(** The second half of [Rename]: everything after the checks. *)
Lemma rename_move_spec od on nd nn s src t now tx f0 :
  view tx = displace nd nn t f0 → checkName nn = Ok tt →
  is_Some (fs_inodes f0 !! nd) →
  tx_spec (deleteDentryTx od on ≫= λ _, touchDirTx od t ≫= λ _,
    (if IsDir src && negb (bool_decide (od = nd)) then
       adjustDirLinksTx od (-1) ≫= λ _, adjustDirLinksTx nd 1 else mret tt) ≫= λ _,
    putInode s (set_CTime t src) ≫= λ _, setDentryTx nd nn s now) tt
    (need_inode od f0 (λ _, Ok tt))
    (bind_name nd nn s now (upd_inodes <[s := set_CTime t src]>
      (reparent src od nd (unbind_name od on t (displace nd nn t f0))))) tx.
Proof.
  intros V Hnn [rn Hnd]. eapply tx_bind; [apply deleteDentryTx_run|]. intros tx1 V1.
  destruct (displace_inodes nd nn t f0 nd rn Hnd) as [rn' Hnd'].
  unfold need_inode. destruct (fs_inodes f0 !! od) as [ro|] eqn:Hod.
  2:{ unfold tx_spec, touchDirTx, View, mbind, M_bind. rewrite getInodeTx_view, V1. fsred.
      destruct (fs_inodes (view tx) !! od) as [r|] eqn:E; [|eauto].
      by rewrite V, displace_inodes_None in E. }
  destruct (displace_inodes nd nn t f0 od ro Hod) as [ro' Hod'].
  assert (fs_inodes (view tx1) !! od = Some ro') as Hod1 by by rewrite V1, V.
  eapply tx_bind; [by eapply touchDirTx_run|]. intros tx2 V2.
  assert (fs_inodes (view tx2) !! od = Some (touch t ro')) as Hod2.
  { rewrite V2. fsred. by rewrite lookup_alter_eq, Hod1. }
  assert (∃ r, fs_inodes (view tx2) !! nd = Some r) as [r2 Hnd2].
  { rewrite V2. fsred. rewrite lookup_alter, V1, V. fsred. rewrite ?Hnd', ?Hod'. case_decide; simpl; eauto. }
  eapply tx_bind; [by eapply reparent_run|]. intros tx3 V3.
  eapply tx_bind; [apply putInode_run|]. intros tx4 V4.
  assert (∃ r, fs_inodes (view tx4) !! nd = Some r) as [r4 Hnd4].
  { rewrite V4. fsred. rewrite lookup_insert. case_decide; [eauto|].
    rewrite V3. unfold reparent. destruct (_ && _); [|eauto]. fsred.
    rewrite !lookup_alter, ?Hnd2, ?Hod2. repeat case_decide; simpl; eauto. }
  unfold unbind_name. rewrite <- V, <- V1, <- V2, <- V3, <- V4.
  by eapply setDentryTx_run.
Qed.

(** [Rename], given that its walk up the tree answers the question the
    specification asks. *)
Lemma rename_implements od on nd nn t now tx :
  (∀ s src, fs_names (view tx) !! (od, on) = Some s → fs_inodes (view tx) !! s = Some src →
    IsDir src = true → need_dir nd (view tx) = Ok tt →
    checkNotDescendantTx s nd tx = require (negb (fs_below s nd (view tx))) ErrInvalidRename) →
  implements (ORename od on nd nn t now) (Rename od on nd nn t now) tx.
Proof.
  intros Hwalk. unfold implements, Rename. cbn [fs_pre fs_effect].
  destruct (_ && _); [by exists tx|].
  destruct (checkName nn) as [[]|e] eqn:Hnn; [|done].
  apply (tx_update (renameTx od on nd nn t now)).
  apply tx_lookup; [intros s Hs | intros Hs]; cbn [andThen]; rewrite Hs; [|done].
  apply tx_get. intros src Hsrc. unfold with_inode. rewrite Hsrc.
  apply tx_check; [apply requireDir_run|]. intros Hnd. pose proof Hnd as [rn Hrn]%need_dir_lookup.
  apply tx_check.
  { destruct (IsDir src) eqn:Hd; [|done]. unfold View. by erewrite Hwalk. }
  intros _. eapply tx_seq; [apply renameDisplace_spec|]. intros _ tx1 V1.
  by apply rename_move_spec.
Qed.

End refinement.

**What this task involves:** Only one stretch of the records above is wanted: the lines between the one holding "assert (∃ r, fs_inodes (view tx4)" and the one holding "specification asks. *)", inclusive, reproduced exactly.

**Response area:**
  assert (∃ r, fs_inodes (view tx4) !! nd = Some r) as [r4 Hnd4].
  { rewrite V4. fsred. rewrite lookup_insert. case_decide; [eauto|].
    rewrite V3. unfold reparent. destruct (_ && _); [|eauto]. fsred.
    rewrite !lookup_alter, ?Hnd2, ?Hod2. repeat case_decide; simpl; eauto. }
  unfold unbind_name. rewrite <- V, <- V1, <- V2, <- V3, <- V4.
  by eapply setDentryTx_run.
Qed.

(** [Rename], given that its walk up the tree answers the question the
    specification asks. *)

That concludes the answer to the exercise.